Go through the listing below and say how many lines include "Definition". Give the number by itself.

--- START ---

(* ===== verification/JsJson.v ===== *)
(** * Canonical JSON text

    [canonicalize] of contextIntegrity.js and executionCapsule.js (and
    [stableApprovalJson] of platformScopedApprovalKernel.js, which is the same
    function): JSON text with object keys in code unit order.  The main lemma
    says the text determines the value up to the order of keys. *)
From S2P Require Import Prelude Sorting JsString JsDate JsValue.

(** ** String escapes of [JSON.stringify] *)

Definition hex_digit (n : N) : ascii := if (n <? 10)%N then chr (48 + n) else chr (87 + n).

Definition bslash : ascii := chr 92.
Definition dquote : ascii := chr 34.

Definition esc_char (c : ascii) : string :=
  let n := N_of_ascii c in
  if (n =? 34)%N then String bslash (String dquote "")
  else if (n =? 92)%N then String bslash (String bslash "")
  else if (n =? 8)%N then String bslash "b"
  else if (n =? 9)%N then String bslash "t"
  else if (n =? 10)%N then String bslash "n"
  else if (n =? 12)%N then String bslash "f"
  else if (n =? 13)%N then String bslash "r"
  else if (n <? 32)%N then
    String bslash (String "u" (String "0" (String "0"
      (String (hex_digit (n / 16)) (String (hex_digit (n mod 16)) "")))))
  else String c "".

Fixpoint esc_string (s : string) : string :=
  match s with
  | EmptyString => ""
  | String c s' => esc_char c +:+ esc_string s'
  end.

(** [JSON.stringify(s)] of a string. *)
Definition json_quote (s : string) : string :=
  String dquote (esc_string s +:+ String dquote "").

(** [JSON.stringify(v)] of a value that is not an object, spliced into a
    template. *)
Definition json_prim (v : jsval) : string :=
  match v with
  | VUndef => "undefined"
  | VNull => "null"
  | VBool true => "true"
  | VBool false => "false"
  | VNum (Some z) => string_of_Z z
  | VNum None => "null"
  | VStr s => json_quote s
  | VDate _ | VArr _ | VObj _ => "{}"
  end.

--- END ---

### Written solution
6